WHAT YOU WILL DO
Print nothing but the lines below starting at the line that holds "apply andb_true_iff in Hal as" and ending at the line that holds "apply andb_true_iff in Halq", including both, each exactly as written.

DATASET ENTRIES

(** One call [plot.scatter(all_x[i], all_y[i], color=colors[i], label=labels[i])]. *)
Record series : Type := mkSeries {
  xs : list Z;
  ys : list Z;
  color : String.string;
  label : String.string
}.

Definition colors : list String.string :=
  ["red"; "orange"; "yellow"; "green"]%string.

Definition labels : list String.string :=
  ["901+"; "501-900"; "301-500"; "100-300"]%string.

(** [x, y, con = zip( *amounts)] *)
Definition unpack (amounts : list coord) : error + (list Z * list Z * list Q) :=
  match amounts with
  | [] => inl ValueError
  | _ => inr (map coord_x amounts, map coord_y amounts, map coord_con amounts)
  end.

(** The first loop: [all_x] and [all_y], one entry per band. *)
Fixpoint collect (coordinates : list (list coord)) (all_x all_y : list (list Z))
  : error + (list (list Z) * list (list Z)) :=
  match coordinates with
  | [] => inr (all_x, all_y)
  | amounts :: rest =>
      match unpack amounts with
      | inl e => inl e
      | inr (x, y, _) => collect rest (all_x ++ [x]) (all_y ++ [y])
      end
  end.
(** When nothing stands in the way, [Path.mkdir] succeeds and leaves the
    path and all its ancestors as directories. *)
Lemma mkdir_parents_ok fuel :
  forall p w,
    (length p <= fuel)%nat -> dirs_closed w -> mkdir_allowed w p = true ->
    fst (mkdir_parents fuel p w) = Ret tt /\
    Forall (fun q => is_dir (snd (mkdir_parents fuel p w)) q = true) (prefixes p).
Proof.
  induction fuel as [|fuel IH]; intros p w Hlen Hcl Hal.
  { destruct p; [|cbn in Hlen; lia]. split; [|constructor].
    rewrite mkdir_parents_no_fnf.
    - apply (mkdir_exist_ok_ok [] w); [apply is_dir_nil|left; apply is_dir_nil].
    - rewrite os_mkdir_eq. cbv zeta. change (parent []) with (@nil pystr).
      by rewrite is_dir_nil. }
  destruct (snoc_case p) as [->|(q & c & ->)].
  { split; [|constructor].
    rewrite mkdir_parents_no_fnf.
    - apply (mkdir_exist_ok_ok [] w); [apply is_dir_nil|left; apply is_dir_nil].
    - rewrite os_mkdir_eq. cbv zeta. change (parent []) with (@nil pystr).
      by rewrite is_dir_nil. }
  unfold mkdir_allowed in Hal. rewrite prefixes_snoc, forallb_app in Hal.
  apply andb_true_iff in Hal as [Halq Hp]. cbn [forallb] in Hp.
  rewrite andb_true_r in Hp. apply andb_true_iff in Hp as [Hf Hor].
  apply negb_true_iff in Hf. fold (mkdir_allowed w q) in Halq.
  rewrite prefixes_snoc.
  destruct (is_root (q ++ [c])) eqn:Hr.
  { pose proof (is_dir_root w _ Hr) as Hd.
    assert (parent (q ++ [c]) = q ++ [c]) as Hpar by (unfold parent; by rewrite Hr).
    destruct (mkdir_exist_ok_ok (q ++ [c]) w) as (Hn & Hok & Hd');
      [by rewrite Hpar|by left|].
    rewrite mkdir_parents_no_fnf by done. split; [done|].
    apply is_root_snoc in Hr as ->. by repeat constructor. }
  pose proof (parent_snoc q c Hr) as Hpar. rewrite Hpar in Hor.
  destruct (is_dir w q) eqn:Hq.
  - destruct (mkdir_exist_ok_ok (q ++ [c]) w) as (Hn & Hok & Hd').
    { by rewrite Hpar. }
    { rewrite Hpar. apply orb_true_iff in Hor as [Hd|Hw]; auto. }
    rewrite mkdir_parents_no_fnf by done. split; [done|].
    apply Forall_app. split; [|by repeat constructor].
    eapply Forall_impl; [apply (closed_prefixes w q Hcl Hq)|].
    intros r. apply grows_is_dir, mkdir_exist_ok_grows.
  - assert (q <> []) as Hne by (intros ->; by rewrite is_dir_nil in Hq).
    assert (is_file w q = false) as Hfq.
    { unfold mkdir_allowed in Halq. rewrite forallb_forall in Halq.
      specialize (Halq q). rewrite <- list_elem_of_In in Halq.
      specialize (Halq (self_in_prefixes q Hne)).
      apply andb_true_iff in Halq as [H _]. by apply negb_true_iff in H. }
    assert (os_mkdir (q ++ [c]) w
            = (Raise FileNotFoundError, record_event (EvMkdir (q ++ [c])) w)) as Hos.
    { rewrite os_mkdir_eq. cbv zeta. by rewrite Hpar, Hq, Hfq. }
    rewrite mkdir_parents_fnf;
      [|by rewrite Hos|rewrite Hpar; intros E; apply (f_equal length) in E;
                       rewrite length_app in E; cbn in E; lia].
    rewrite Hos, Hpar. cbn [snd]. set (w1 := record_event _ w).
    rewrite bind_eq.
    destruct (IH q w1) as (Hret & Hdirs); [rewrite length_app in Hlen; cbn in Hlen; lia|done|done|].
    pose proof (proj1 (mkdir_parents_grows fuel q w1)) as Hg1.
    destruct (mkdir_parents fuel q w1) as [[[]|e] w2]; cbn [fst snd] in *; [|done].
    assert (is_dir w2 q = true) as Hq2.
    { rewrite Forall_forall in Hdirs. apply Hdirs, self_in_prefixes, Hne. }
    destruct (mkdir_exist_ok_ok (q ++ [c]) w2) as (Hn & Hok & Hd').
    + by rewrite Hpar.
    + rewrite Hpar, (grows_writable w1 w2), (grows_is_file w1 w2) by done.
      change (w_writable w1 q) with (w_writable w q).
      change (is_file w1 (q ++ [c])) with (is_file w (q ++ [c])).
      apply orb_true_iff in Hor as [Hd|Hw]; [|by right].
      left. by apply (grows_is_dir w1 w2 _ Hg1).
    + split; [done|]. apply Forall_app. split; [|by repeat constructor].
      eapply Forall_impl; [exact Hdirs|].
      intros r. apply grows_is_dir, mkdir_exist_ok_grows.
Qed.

RESULT FOR THIS EXERCISE
  apply andb_true_iff in Hal as [Halq Hp]. cbn [forallb] in Hp.
  rewrite andb_true_r in Hp. apply andb_true_iff in Hp as [Hf Hor].
  apply negb_true_iff in Hf. fold (mkdir_allowed w q) in Halq.
  rewrite prefixes_snoc.
  destruct (is_root (q ++ [c])) eqn:Hr.
  { pose proof (is_dir_root w _ Hr) as Hd.
    assert (parent (q ++ [c]) = q ++ [c]) as Hpar by (unfold parent; by rewrite Hr).
    destruct (mkdir_exist_ok_ok (q ++ [c]) w) as (Hn & Hok & Hd');
      [by rewrite Hpar|by left|].
    rewrite mkdir_parents_no_fnf by done. split; [done|].
    apply is_root_snoc in Hr as ->. by repeat constructor. }
  pose proof (parent_snoc q c Hr) as Hpar. rewrite Hpar in Hor.
  destruct (is_dir w q) eqn:Hq.
  - destruct (mkdir_exist_ok_ok (q ++ [c]) w) as (Hn & Hok & Hd').
    { by rewrite Hpar. }
    { rewrite Hpar. apply orb_true_iff in Hor as [Hd|Hw]; auto. }
    rewrite mkdir_parents_no_fnf by done. split; [done|].
    apply Forall_app. split; [|by repeat constructor].
    eapply Forall_impl; [apply (closed_prefixes w q Hcl Hq)|].
    intros r. apply grows_is_dir, mkdir_exist_ok_grows.
  - assert (q <> []) as Hne by (intros ->; by rewrite is_dir_nil in Hq).
    assert (is_file w q = false) as Hfq.
    { unfold mkdir_allowed in Halq. rewrite forallb_forall in Halq.
      specialize (Halq q). rewrite <- list_elem_of_In in Halq.
      specialize (Halq (self_in_prefixes q Hne)).
      apply andb_true_iff in Halq as [H _]. by apply negb_true_iff in H. }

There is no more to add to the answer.